Opinion

Empathy in patient care

Just over 10 years ago. I lost someone dear to me. He was of advanced age no doubt, but he was the paragon of health and still is talked about in such terms in our family’s lore.

He had the ability to eat moderately no matter how delicious the meal was.

This was due to the fact that he was raised in relative poverty and had to survive on just the bare essentials.

Malaysians probably know them as rice, rasam (pepper soup, Indian style) and a little salt fish. That was his actual staple back in the day.

I suppose good health follows when one simply cannot afford to overeat.

I was especially close to him because he raised me and I was in awe of his ethos and virtue. He was a true family man and actually raised his nephews and nieces.

In the last week of his life, he had some minor issues but a visit to a local hospital was what that may have ended his life.

I spoke to him on the phone that fateful morning and he was in good spirits. He even noted down my call in his diary.

However, that evening he complained of chest pains and was taken to a hospital. There he was subjected to a battery of tests, one of which was quite invasive involving a catheter.

This test apparently caused him a massive heart attack which ended his life. One could chalk it down to fate (“dah takdir, apa nak buat” as the Malays say) but I wonder what on the earth the medical staff were thinking.

Here was a man in his late 80s and they subject him to a very harsh, shock-inducing procedure. It was no wonder his heart gave way.

However, that was not the worst of it. Our entire family had lost our patriarch but the worst was yet to come.

The doctor in charge spoke to our family in such a callous, lackadaisical manner that when I heard what he said, I was flabbergasted with shock!

He said, “what do you expect, he (referring to my deceased family member) was at that age! How long did you expect him to live?!”

This statement is something which will remain in my family’s collective memory forever. Even I who wasn’t actually there remember it as if it is a scar on my soul. My family was then given an hour to remove his body. Like a piece of meat to be disposed, I guess.

Ten years on, another close family member had a distressing visit at the doctor. Instead of carefully considering my family member’s feelings, the young doctor simply bulldozed through speaking in a very off-handed way.

The doctor even said that the necessary surgery may not even help the situation. The result was a very dejected patient whose spirit was severely dampened by such careless words.

The medical establishment are entrusted with our most fundamental aspect of existence – our health. With the access given to them (we give them permission to fill our bodies with medicine), they have the power to heal but also to kill us.

It is possible for them to make mistakes and administer the wrong dosages or recommend treatments which simply don’t work. Consequently, we give a great deal of emotional investment into our relationship with them.

Perhaps it is time for the medical community, if they are already not doing so, to consider a program where they may learn interpersonal skills.

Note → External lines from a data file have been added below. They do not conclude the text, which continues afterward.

Lemma loop_any fuel s handle_offset last_key tp :
  scanning c R N s -> offsets_ok handle_offset tp -> (0 < fuel)%nat ->
  (it_Valid (data_iter s) = true -> (Z.to_nat (R - current_ (data_iter s)) < fuel)%nat) ->
  exists st tp' s', properties_loop fuel handle_offset last_key tp s = Ret (st, tp') s' /\ offsets_ok handle_offset tp'.
Proof.
  revert s last_key tp. induction fuel as [|fuel IH]; intros s last_key tp (S & Hcur & Hval) Ho H0 Hf; [lia|].
  cbn [properties_loop]. rewrite bind_gets. cbv beta. destruct (it_Valid (data_iter s)) eqn:V; cbn [negb]; [|by eexists _, tp, s].
  destruct (negb (st_ok _)); [by eexists _, tp, s|]. destruct (negb _ && _); [by eexists _, tp, s|].
  destruct (Hval eq_refl) as (o & n & Hv & Ho0 & Hn0 & Hend). specialize (Hf eq_refl).
  assert (it_value (data_iter s) = Some (sub c o n)) as ->.
  { unfold it_value. rewrite (sn_data _ _ _ _ S), Hv. cbn. by rewrite (proj2 (in_block_spec _ _ _)) by (unfold zlen in Hfit; lia). }
  erewrite bind_Ret by reflexivity. unfold ValueOffset. rewrite Hv. cbn [mbind option_bind]. erewrite bind_Ret by reflexivity.
  destruct (next_any c R N HR HN ltac:(lia) Hc Hsizes s o n S Hv) as (s1 & H1 & Hscan & Hnext). erewrite bind_Ret by exact H1.
  apply IH; [done| |lia|].
  - unfold offsets_ok. rewrite offsets_read_property. apply Forall_map_insert; [|done]. exists o. split; [lia|]. cbn.
    by rewrite (u32_small o) by lia.
  - intros V1. rewrite (Hnext V1), u32_small by lia. lia.
Qed.

End Damaged.

Section Anything.
Context (XXH32 XXH64 XXH3_64bits : bytes -> Z).

Lemma verify_any type (data : bytes) size name offset : 0 <= size -> zlen data = size + 5 ->
  exists st, VerifyBlockChecksum XXH32 XXH64 XXH3_64bits type data size name offset = Some st.
Proof.
  intros Hs Hd. unfold VerifyBlockChecksum. rewrite (proj2 (in_block_spec _ _ _)) by (unfold zlen in Hd; lia). cbn [negb].
  destruct (_ =? _); [by eexists|]. destruct (if type =? kCRC32c then _ else _) as [x y]. by eexists.
Qed.

Lemma verify_properties_any c footer (raw : bytes) handle name tp :
  zlen raw = zlen c + 5 -> h_size handle = zlen c -> f_block_trailer_size footer = 5 -> zlen c < 2 ^ 32 ->
  offsets_ok c (h_offset handle) tp ->
  exists st, verify_properties XXH32 XXH64 XXH3_64bits footer raw handle name tp = Some st.
Proof.
  intros Hraw Hh Ht Hc Ho. unfold verify_properties. rewrite Hh, Ht. pose proof (zlen_nonneg c).
  destruct (verify_any (f_checksum footer) raw (zlen c) name (h_offset handle) ltac:(lia) Hraw) as [st ->].
  cbn [mbind option_bind]. destruct st; try by eexists. destruct (map_find kGlobalSeqno (properties_offsets tp)) as [o|] eqn:E; [|by eexists].
  destruct (find_lookup _ _ o E) as [i Hi]. destruct (Forall_lookup_1 _ _ _ _ Ho Hi) as (vo & Hvo & Heq). cbn in Heq.
  assert (u64 (o - h_offset handle) = vo) as ->.
  { rewrite Heq. unfold u64. rewrite Zminus_mod_idemp_l. replace (h_offset handle + vo - h_offset handle) with vo by lia. apply Z.mod_small. lia. }
  rewrite (take_ge raw) by (unfold zlen in *; lia). rewrite (proj2 (in_block_spec _ _ _)) by (unfold zlen in *; lia). cbn [negb].
  apply verify_any; [lia|]. rewrite !zlen_app, zlen_take, zlen_drop by lia.
  change (zlen (EncodeFixed64 true 0)) with 8. lia.
Qed.


(** Any block: the loop ends, and has noted offsets within the block. *)
Lemma scan_any (c : bytes) handle_offset : counts_fit c -> sizes_add_up c (restart_offset_ (new_Block c)) ->
  exists s1 st tp s2,
    SeekToFirstOrReport (NewDataIterator (new_Block c) kDisableGlobalSequenceNumber (Some new_DataBlockIter)) = Ret tt s1 /\
    properties_loop (S (length c)) handle_offset [] new_TableProperties s1 = Ret (st, tp) s2 /\ offsets_ok c handle_offset tp.
Proof.
  intros Hcounts Hsizes. unfold NewDataIterator. destruct (Z.ltb_spec (size_ (new_Block c)) 8) as [|Hs].
  { eexists _, _, _, _. split; [reflexivity|]. split; [reflexivity|]. constructor. }
  destruct (Z.eqb_spec (num_restarts_ (new_Block c)) 0) as [|Hn].
  { eexists _, _, _, _. split; [reflexivity|]. split; [reflexivity|]. constructor. }
  destruct (opened_fits c Hcounts Hs Hn) as (Hd & HR & HN & Hend). destruct Hcounts as (Hc32 & _).
  set (R := restart_offset_ (new_Block c)) in *. set (N := num_restarts_ (new_Block c)) in *.
  set (s0 := data_Initialize _ _ _ _ _ _). assert (sane c R N (data_iter s0)) as S0 by (split; [cbn; by rewrite Hd|done..|cbn; lia]).
  destruct (first_any c R N HR HN ltac:(lia) Hc32 Hsizes s0 S0) as (s1 & Hs1 & Hscan).
  destruct (loop_any c R N HR HN Hend Hc32 Hsizes (S (length c)) s1 handle_offset [] new_TableProperties Hscan) as (st & tp & s2 & Hl & Ho);
    [constructor|lia|intros _; destruct Hscan as (_ & Hcur & _); unfold zlen in Hend; lia|].
  by exists s1, st, tp, s2.
Qed.
End Anything.

(** C29. Reading the properties of a damaged file stays within the block.  The block
    is read before its checksum is verified, so its bytes can be anything.  If the
    number of restart points is below 2^30, the hash index fits in the block and no
    two sizes of an entry add up to 2^32 or more, then [ReadTablePropertiesHelper]
    returns, with some status: it reads no byte outside of the block and its trailer,
    also when it sets the global sequence number to zero in a copy, and the loop over
    the entries ends. *)
Theorem damaged_properties_read_safely (XXH32 XXH64 XXH3_64bits : bytes -> Z)
    (footer : Footer) (raw : bytes) (handle : BlockHandle) (name : string) :
  let c := take (Z.to_nat (h_size handle)) raw in
  0 <= h_size handle -> zlen raw = h_size handle + 5 -> f_block_trailer_size footer = 5 ->
  counts_fit c -> sizes_add_up c (restart_offset_ (new_Block c)) ->
  exists r s, ReadTablePropertiesHelper XXH32 XXH64 XXH3_64bits footer raw handle name new_DataBlockIter = Ret r s.
Proof.
  intros c Hh Hraw Ht Hcounts Hsizes. unfold ReadTablePropertiesHelper. fold c.
  assert (zlen c = h_size handle) as Hc by (apply zlen_take; lia). erewrite bind_Ret by reflexivity.
  destruct (scan_any c (h_offset handle) Hcounts Hsizes) as (s1 & st & tp & s2 & Hseek & Hloop & Ho).
  erewrite bind_Ret by exact Hseek. erewrite bind_Ret by exact Hloop. cbv beta iota.
  destruct (verify_properties_any XXH32 XXH64 XXH3_64bits c footer raw handle name tp) as [st2 Hv]; try done; [lia|apply Hcounts|].
  rewrite Hv. destruct (st_ok st && _); eexists _, s2; by erewrite bind_Ret by reflexivity.
Qed.

Module PropsExample.
Definition props : TableProperties :=
  set_string comparator_name (of_string "leveldb.BytewiseComparator") (set_number num_deletions 3
    (set_number data_size 12345 (set_number file_creation_time 1700000000
      (add_user (of_string "tag") (of_string "x") new_TableProperties)))).
Definition no_hash (_ : bytes) : Z := 0.
Definition footer : Footer := MkFooter 5 kNoChecksum 5 NullBlockHandle NullBlockHandle kBlockBasedTableMagicNumber.

Lemma props_can_be_written : props_ok props.
Proof.
  split.
  - by intros []; vm_compute.
  - done.
  - constructor; [by vm_compute|constructor].
Qed.
End PropsExample.

Lemma properties_round_trip_witness : exists c b' tp' s,
  properties_Finish (properties_of PropsExample.props) (properties_block_ (properties_of PropsExample.props)) = Ret c b' /\
  ReadTablePropertiesHelper PropsExample.no_hash PropsExample.no_hash PropsExample.no_hash PropsExample.footer
    (raw_block PropsExample.no_hash PropsExample.no_hash PropsExample.no_hash kNoChecksum c kNoCompression) (MkHandle 4310 (zlen c))
    "000012.sst" new_DataBlockIter = Ret (StOK, Some tp') s /\
  numbers tp' file_creation_time = 1700000000 /\
  map_find (of_string "rocksdb.deleted.keys") (user_collected_properties tp') = Some [Byte.x03].
Proof.
  destruct (properties_round_trip PropsExample.no_hash PropsExample.no_hash PropsExample.no_hash PropsExample.props
    PropsExample.footer 4310 "000012.sst" PropsExample.props_can_be_written) as (c & b' & Hfin & tp' & s & Hread & Hn & _ & Hu).
  - by vm_compute.
  - done.
  - exists c, b', tp', s. split; [exact Hfin|]. split; [exact Hread|]. split; [by rewrite Hn|]. rewrite Hu. by vm_compute.
Defined.

Lemma refused_properties_accepted_witness : exists s,
  ReadTablePropertiesHelper PropsExample.no_hash PropsExample.no_hash PropsExample.no_hash (new_Footer kPlainTableMagicNumber 0)
    [Byte.x01; Byte.x00; Byte.x00; Byte.x00; Byte.x07] (MkHandle 0 5) "000007.sst" new_DataBlockIter =
  Ret (StOK, Some new_TableProperties) s.
Proof.
  destruct (refused_properties_accepted PropsExample.no_hash PropsExample.no_hash PropsExample.no_hash
    (new_Footer kPlainTableMagicNumber 0) [Byte.x01; Byte.x00; Byte.x00; Byte.x00; Byte.x07] (MkHandle 0 5) "000007.sst")
    as (s & Hs & _); [done|by vm_compute|]. exists s. exact Hs.
Defined.

(** One entry, in a block whose checksum does not match. *)
Lemma damaged_properties_read_safely_witness : exists s,
  ReadTablePropertiesHelper PropsExample.no_hash PropsExample.no_hash PropsExample.no_hash PropsExample.footer
    ([Byte.x00; Byte.x01; Byte.x01; Byte.x61; Byte.x62] ++ le_bytes 4 0 ++ le_bytes 4 1 ++ [Byte.x00] ++ le_bytes 4 77)
    (MkHandle 0 13) "000007.sst" new_DataBlockIter =
  Ret (StCorruption "block checksum mismatch: stored = 77, computed = 0, type = 0  in 000007.sst offset 0 size 13", None) s.
Proof.
  destruct (damaged_properties_read_safely PropsExample.no_hash PropsExample.no_hash PropsExample.no_hash PropsExample.footer
    ([Byte.x00; Byte.x01; Byte.x01; Byte.x61; Byte.x62] ++ le_bytes 4 0 ++ le_bytes 4 1 ++ [Byte.x00] ++ le_bytes 4 77)
    (MkHandle 0 13) "000007.sst") as (r & s & Hr); [done|by vm_compute|done|by vm_compute|apply small_bytes_add_up; by vm_compute; repeat constructor|].
  exists s. pose proof Hr as Hr2. vm_compute in Hr2. injection Hr2 as <- _. exact Hr.
Defined.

I am not saying that all doctors are callous. My own personal doctor (called GP in the UK) is a perfectly nice gentleman and I often schedule my visits to coincide with a lull period so we may chat.

However, there are doctors who simply do not care about the patients’ feelings. Interpersonal skills would certainly help them in that regard.

Another thing which would help is the awareness that doctors can make mistakes. This is why we seek second opinions, just in case the first one is called into question.

This is by no means a slur on the medical community but rather the prerogative of the patient to seek an opinion as it is his life on the line. Doctors do disagree with one another and I’m sorry to say, are not above economic considerations.

Anecdotally, I have seen that government hospitals are far less likely to recommend surgery than private ones.

Government hospitals are also far more “efficient” in discharging a patient whereas private ones are far keener for them to spend a few more days. I wonder why this is?

As such, I feel that the medical establishment should practise as much care on the patient’s emotional well-being as they do on his or her physical health.

Tell the patient that the news isn’t the best thing they can hear at the moment but all is not lost. Console them never to lose hope.

Encourage to look at other avenues of medicine (even ones you disagree with because you’re not infallible).

In short, treat them as human beings, not as commodities to be worked on without due consideration for their feelings. – July 1, 2015.

* This is the personal opinion of the writer or publication and does not necessarily represent the views of The Malaysian Insider.